Traditional auto makers, suppliers and Silicon Valley giants and startups alike are racing to develop autonomous vehicles. But there are roughly 250 million cars and trucks currently on U.S. roadways that are more than a decade old on average, highlighting potentially long lead times before vehicles that predominantly drive themselves proliferate, Mark Rosekind, head of the National Highway Traffic Safety Administration, said Tuesday.
"For the next 20 to 30 years at least, we will likely have a mixed fleet of different levels of automation," Mr. Rosekind said before a House Energy and Commerce subcommittee. Ubiquitous fully self-driving cars "are years off," he said.
Auto makers are already deploying semiautonomous technologies that allow cars to perform driving functions themselves under limited circumstances, including automatic emergency brakes and adaptive cruise control that changes speeds based on traffic patterns.

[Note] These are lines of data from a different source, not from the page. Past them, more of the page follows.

(** C3 as worded fails: [aarch64_be] is another machine name, and its
    download URLs do not start with [https://amd64.]. *)
Lemma other_machine_name_selects_arm64 :
  ~ (forall (config : Config) (machine_name : string),
        machine_name <> "aarch64" ->
        urls_start_with "https://amd64."
          (files_to_download config (architecture machine_name))).
Proof.
  intros H. specialize (H default_config "aarch64_be").
  apply Forall_cons in H as [H _]; [discriminate H | discriminate].
Qed.

(** ** Reasoning about computations *)

Lemma bind_run {A B : Type} (m : M A) (f : A -> M B) (w : World) :
  (m ≫= f) w = match m w with
               | (Ok a, w') => f a w'
               | (Raise e, w') => (Raise e, w')
               | (Unfinished, w') => (Unfinished, w')
               end.
Proof. reflexivity. Qed.

Lemma sys_run (c : syscall) (w : World) :
  sys c w = match fault w c with
            | Some msg => (Raise (OSError msg), w)
            | None => (Ok tt, w)
            end.
Proof. unfold sys. rewrite bind_run. simpl. by destruct (fault w c). Qed.

Section Preserves.
Context (R : relation World) `{!PreOrder R}.

Lemma preserves_ret {A : Type} (a : A) : preserves R (mret a).
Proof. intros w. reflexivity. Qed.

Lemma preserves_raise {A : Type} (e : exn) : preserves R (@raise A e).
Proof. intros w. reflexivity. Qed.

Lemma preserves_unfinished {A : Type} : preserves R (@unfinished A).
Proof. intros w. reflexivity. Qed.

Lemma preserves_gets {A : Type} (f : World -> A) : preserves R (gets f).
Proof. intros w. reflexivity. Qed.

Lemma preserves_bind {A B : Type} (m : M A) (f : A -> M B) :
  preserves R m -> (forall a, preserves R (f a)) -> preserves R (m ≫= f).
Proof.
  intros Hm Hf w. rewrite bind_run. specialize (Hm w).
  destruct (m w) as [[a | e |] w']; simpl in *; [| done | done].
  etrans; [exact Hm | apply Hf].
Qed.

Lemma preserves_try {A : Type} (m : M A) (h : exn -> M A) :
  preserves R m -> (forall e, preserves R (h e)) -> preserves R (try_except m h).
Proof.
  intros Hm Hh w. unfold try_except. specialize (Hm w).
  destruct (m w) as [[a | e |] w']; simpl in *; [done | | done].
  etrans; [exact Hm | apply Hh].
Qed.

Lemma preserves_sys (c : syscall) : preserves R (sys c).
Proof. intros w. rewrite sys_run. destruct (fault w c); reflexivity. Qed.

Lemma preserves_for_each {A : Type} (l : list A) (f : A -> M unit) :
  (forall a, preserves R (f a)) -> preserves R (for_each l f).
Proof.
  intros Hf. induction l as [| a l IH]; simpl.
  - apply preserves_ret.
  - apply preserves_bind; auto.
Qed.

Lemma preserves_gather {A : Type} (tasks : list (M A)) :
  Forall (preserves R) tasks -> preserves R (gather tasks).
Proof.
  induction 1 as [| t ts Ht Hts IH]; intros w; simpl.
  - reflexivity.
  - specialize (Ht w). destruct (t w) as [r w1].
    specialize (IH w1). destruct (gather ts w1) as [rs w2]. simpl in *.
    by etrans.
Qed.

Lemma preserves_idle (fuel : nat) :
  (forall e, preserves R (emit e)) -> preserves R (idle fuel).
Proof.
  intros He. induction fuel as [| n IH]; simpl.
  - apply preserves_unfinished.
  - apply preserves_bind; auto.
Qed.
End Preserves.

#[local] Instance emits_only_preorder (P : event -> Prop) : PreOrder (emits_only P).
Proof.
  split.
  - intros w. exists []. by rewrite app_nil_r.
  - intros w1 w2 w3 (e1 & H1 & F1) (e2 & H2 & F2). exists (e1 ++ e2).
    rewrite H2, H1, app_assoc. split; [done | by apply Forall_app].
Qed.

#[local] Instance same_surroundings_preorder : PreOrder same_surroundings.
Proof.
  split.
  - by intros w.
  - intros w1 w2 w3 (?&?&?&?&?&?) (?&?&?&?&?&?).
    repeat split; congruence.
Qed.

#[local] Instance same_procs_preorder : PreOrder same_procs.
Proof. split; unfold same_procs; [by intros w | intros w1 w2 w3; congruence]. Qed.

#[local] Instance same_threads_preorder : PreOrder same_threads.
Proof. split; unfold same_threads; [by intros w | intros w1 w2 w3; congruence]. Qed.

#[local] Instance same_fs_preorder : PreOrder same_fs.
Proof. split; unfold same_fs; [by intros w | intros w1 w2 w3; congruence]. Qed.

#[local] Instance fs_frame_preorder (p : Path) : PreOrder (fs_frame p).
Proof. split; unfold fs_frame; [by intros w | intros w1 w2 w3; congruence]. Qed.

#[local] Instance no_new_exec_preorder : PreOrder no_new_exec.
Proof. split; unfold no_new_exec; [by intros w | intros w1 w2 w3; eauto]. Qed.

(** Splitting a computation along its binds, handlers and branches. *)
Ltac pres_split :=
  repeat match goal with
    | |- preserves ?R (mret _) => apply (@preserves_ret R _)
    | |- preserves ?R (raise _) => apply (@preserves_raise R _)
    | |- preserves ?R unfinished => apply (@preserves_unfinished R _)
    | |- preserves ?R (gets _) => apply (@preserves_gets R _)
    | |- preserves ?R (sys _) => apply (@preserves_sys R _)
    | |- preserves ?R (_ ≫= _) => apply (@preserves_bind R _); [| intros ?]
    | |- preserves ?R (try_except _ _) => apply (@preserves_try R _); [| intros ?]
    | |- preserves ?R (for_each _ _) => apply (@preserves_for_each R _); intros ?
    | |- preserves _ (match ?x with _ => _ end) => destruct x
    end.

Lemma emits_only_emit (P : event -> Prop) (e : event) :
  P e -> preserves (emits_only P) (emit e).
Proof. intros He w. exists [e]. split; [done | by constructor]. Qed.

Lemma emits_only_with_fs (P : event -> Prop) f :
  preserves (emits_only P) (modify (with_fs f)).
Proof. intros w. exists []. by rewrite app_nil_r. Qed.

(** The file-system primitives and their effect on one entry. *)

Lemma exec_truncated (w : World) (p : Path) d m :
  truncated w p = Reg d m -> Z.testbit m 6 = true -> owner_exec w p = true.
Proof.
  unfold truncated, owner_exec.
  destruct (fs w !! p) as [[| d' m'] |]; intros [= <- <-]; try done.
  - unfold creation_mode. rewrite Z.land_spec. done.
  - unfold creation_mode. rewrite Z.land_spec. done.
Qed.

Lemma no_new_exec_insert_truncated (p : Path) :
  preserves no_new_exec (modify (fun w => with_fs (insert p (truncated w p)) w)).
Proof.
  intros w q. unfold owner_exec at 1. simpl.
  destruct (decide (p = q)) as [<- | Hne].
  - rewrite lookup_insert_eq. destruct (truncated w p) eqn:E; [done |].
    intros Hb. eapply exec_truncated; eauto.
  - by rewrite lookup_insert_ne.
Qed.

Lemma no_new_exec_append (p : Path) (chunk : string) :
  preserves no_new_exec (modify (with_fs (alter (append_data chunk) p))).
Proof.
  intros w q. unfold owner_exec. simpl.
  destruct (decide (p = q)) as [<- | Hne].
  - rewrite lookup_alter_eq. by destruct (fs w !! p) as [[] |].
  - by rewrite lookup_alter_ne.
Qed.

Lemma no_new_exec_with_trace f : preserves no_new_exec (modify (with_trace f)).
Proof. by intros w q. Qed.

(** ** download_file *)

Section DownloadPreserves.
Context (R : relation World) `{!PreOrder R} (p : Path).
Hypothesis R_emit : forall e, is_log e \/ is_download e -> preserves R (emit e).
Hypothesis R_open :
  preserves R (modify (fun w => with_fs (insert p (truncated w p)) w)).
Hypothesis R_write :
  forall c, preserves R (modify (with_fs (alter (append_data c) p))).

Lemma preserves_write_chunks (fin : stream_end) (chunks : list string) :
  forall k, preserves R (write_chunks p k chunks fin).
Proof using R_emit R_write PreOrder0.
  induction chunks as [| c cs IH]; intros k; simpl.
  - destruct fin; pres_split.
  - unfold file_write. pres_split; auto.
    apply R_emit. by right.
Qed.

Lemma preserves_download_file (file_name url : string) :
  preserves R (download_file file_name url p).
Proof using R_emit R_open R_write PreOrder0.
  unfold download_file, stream_to_file, download_failed, logging_info,
    logging_error, client_stream_GET, raise_for_status, open_wb.
  pres_split; auto using preserves_write_chunks;
    try (apply R_emit; simpl; tauto).
Qed.
End DownloadPreserves.

Lemma download_file_emits (file_name url : string) (p : Path) :
  preserves (emits_only download_event) (download_file file_name url p).
Proof.
  apply preserves_download_file; try apply _.
  - intros e He. by apply emits_only_emit.
  - intros w. exists []. by rewrite app_nil_r.
  - intros c. apply emits_only_with_fs.
Qed.

Lemma download_file_surroundings (file_name url : string) (p : Path) :
  preserves same_surroundings (download_file file_name url p).
Proof. apply preserves_download_file; try apply _; by intros. Qed.

Lemma download_file_procs (file_name url : string) (p : Path) :
  preserves same_procs (download_file file_name url p).
Proof. apply preserves_download_file; try apply _; by intros. Qed.



Lemma download_file_no_new_exec (file_name url : string) (p : Path) :
  preserves no_new_exec (download_file file_name url p).
Proof.
  apply preserves_download_file; try apply _.
  - intros e _. apply no_new_exec_with_trace.
  - apply no_new_exec_insert_truncated.
  - intros c. apply no_new_exec_append.
Qed.

Lemma append_assoc (a b c : string) : (a +:+ b) +:+ c = a +:+ (b +:+ c).
Proof.
  induction a as [| x a IH]; [done |].
  change ((String x ((a +:+ b) +:+ c)) = String x (a +:+ (b +:+ c))).
  by rewrite IH.
Qed.

Lemma append_empty_r (a : string) : a +:+ EmptyString = a.
Proof.
  induction a as [| x a IH]; [done |].
  change (String x (a +:+ EmptyString) = String x a). by rewrite IH.
Qed.

Lemma file_write_run (p : Path) (k : nat) (c : string) (w : World) :
  file_write p k c w
  = match fault w (SysWrite p k) with
    | Some msg => (Raise (OSError msg), w)
    | None => (Ok tt, with_fs (alter (append_data c) p)
                        (with_trace (fun t => t ++ [Write p c]) w))
    end.
Proof.
  unfold file_write. rewrite bind_run, sys_run.
  by destruct (fault w (SysWrite p k)).
Qed.

(** The write loop either stores every chunk, or stops with an exception
    at the first refused write or at a broken stream. *)
Lemma write_chunks_spec (p : Path) (fin : stream_end) (chunks : list string) :
  forall (k : nat) (w : World) d m,
    fs w !! p = Some (Reg d m) ->
    (fin = StreamComplete /\
     (forall i, (i < length chunks)%nat -> fault w (SysWrite p (k + i)) = None) /\
     exists w', write_chunks p k chunks fin w = (Ok tt, w') /\
                fs w' !! p = Some (Reg (d +:+ body chunks) m))
    \/
    ((fin <> StreamComplete \/
      exists i, (i < length chunks)%nat /\ fault w (SysWrite p (k + i)) <> None) /\
     exists e w', write_chunks p k chunks fin w = (Raise e, w')).
Proof.
  induction chunks as [| c cs IH]; intros k w d m Hp; simpl.
  - destruct fin.
    + left. split; [done |]. split; [intros i Hi; lia |].
      eexists. split; [reflexivity |].
      by rewrite Hp, append_empty_r.
    + right. split; [by left | by eexists _, _].
    + right. split; [by left | by eexists _, _].
  - rewrite bind_run, file_write_run.
    destruct (fault w (SysWrite p k)) as [msg |] eqn:Hf.
    + right. split; [| by eexists _, _].
      right. exists O. rewrite Nat.add_0_r, Hf. split; [lia | done].
    + set (w1 := with_fs _ _).
      assert (fs w1 !! p = Some (Reg (d +:+ c) m)) as Hp1.
      { subst w1. simpl. by rewrite lookup_alter_eq, Hp. }
      destruct (IH (S k) w1 _ _ Hp1)
        as [(-> & Hok & w' & Hrun & Hfs) | (Hbad & e & w' & Hrun)].
      * left. split; [done |]. split.
        -- intros [| i] Hi; [by rewrite Nat.add_0_r |].
           rewrite <- Nat.add_succ_comm. apply (Hok i). lia.
        -- exists w'. split; [done |]. by rewrite Hfs, append_assoc.
      * right. split; [| by eexists _, _].
        destruct Hbad as [Hfin | (i & Hi & Hfi)]; [by left | right].
        exists (S i). rewrite <- Nat.add_succ_comm. split; [lia | done].
Qed.

Lemma client_stream_GET_run (url : string) (timeout : Z) (w : World) :
  client_stream_GET url timeout w
  = let w1 := with_trace (fun t => t ++ [HttpGet url timeout]) w in
    match remote w url with
    | NoConnection => (Raise ConnectError, w1)
    | ConnectTimeout => (Raise TimeoutException, w1)
    | Response st chunks fin => (Ok (st, chunks, fin), w1)
    end.
Proof.
  unfold client_stream_GET. rewrite bind_run. simpl. rewrite bind_run. simpl.
  by destruct (remote w url).
Qed.

Lemma open_wb_run (p : Path) (w : World) :
  open_wb p w
  = if is_dir w p then (Raise (OSError "Is a directory"), w)
    else match fault w (SysOpen p) with
         | Some msg => (Raise (OSError msg), w)
         | None =>
             let w1 := with_trace (fun t => t ++ [OpenWrite p]) w in
             (Ok tt, with_fs (insert p (truncated w1 p)) w1)
         end.
Proof.
  unfold open_wb. rewrite bind_run. simpl. destruct (is_dir w p); [done |].
  rewrite bind_run, sys_run. by destruct (fault w (SysOpen p)).
Qed.

Lemma truncated_empty (w : World) (p : Path) :
  exists m, truncated w p = Reg EmptyString m.
Proof. unfold truncated. destruct (fs w !! p) as [[] |]; eauto. Qed.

Autonomous vehicles that don't require human intervention remain in testing stages, with companies eyeing ride-sharing fleets as initial laboratories for rolling them out to consumers. Uber Technologies Inc. earlier this year began letting some consumers hail autonomous taxis manned by backup drivers and engineers in the front seat to ensure safety.
Companies and government officials contend the technologies promise to improve safety and reduce rising traffic deaths. More than 90% of crashes can be tied to human choices or errors such as drunken driving or sending text messages from smartphones while behind the wheel, Mr. Rosekind said.
But the technologies are also drawing increased scrutiny. Mr. Rosekind's agency in June started probing Tesla Motors Inc.'s Autopilot system after a fatal crash involving one of the company's electric cars. Lawmakers didn't question Mr. Rosekind about the investigation. Tesla has since updated Autopilot with technology that Chief Executive Elon Musk claimed likely would have prevented the fatal crash.
Mr. Rosekind said regulators expect auto makers to comply with voluntary self-driving car guidelines that ask them to submit a 15-point safety assessment letter that includes details on how autonomous vehicles are tested, safeguards should systems fail and plans to prevent vehicle hacking. Regulators have so far avoided developing full-force regulations amid concerns a lengthy rule making process will fail to keep pace with rapid technological advances.
Auto makers are seeking more clarity on the safety assessment and are concerned about regulators' suggestions to collect and share companies' data.
"If you want everyone to trust what you're working on...we would think you want the most thorough, transparent public notice of what you're doing to address safety upfront," Mr. Rosekind said.
He added it remains "one of our biggest fears, frankly," that auto makers might take advantage of the guidelines' voluntary nature. "It's not required at this point, it's a policy," Mr. Rosekind said, though regulators are weighing future regulations that would compel the safety assessment.
Mr. Rosekind said maintaining driverless-car technologies could need government oversight. Asked whether they would be examined as part of traditional state safety inspections, Mr. Rosekind cited rupture-prone Takata Corp. air bags that became more dangerous over time and prolonged exposure to heat and humidity. Automated-driving sensors, radars and cameras "have a service life," Mr. Rosekind said. "How they will be maintained remains an open question in this coming period."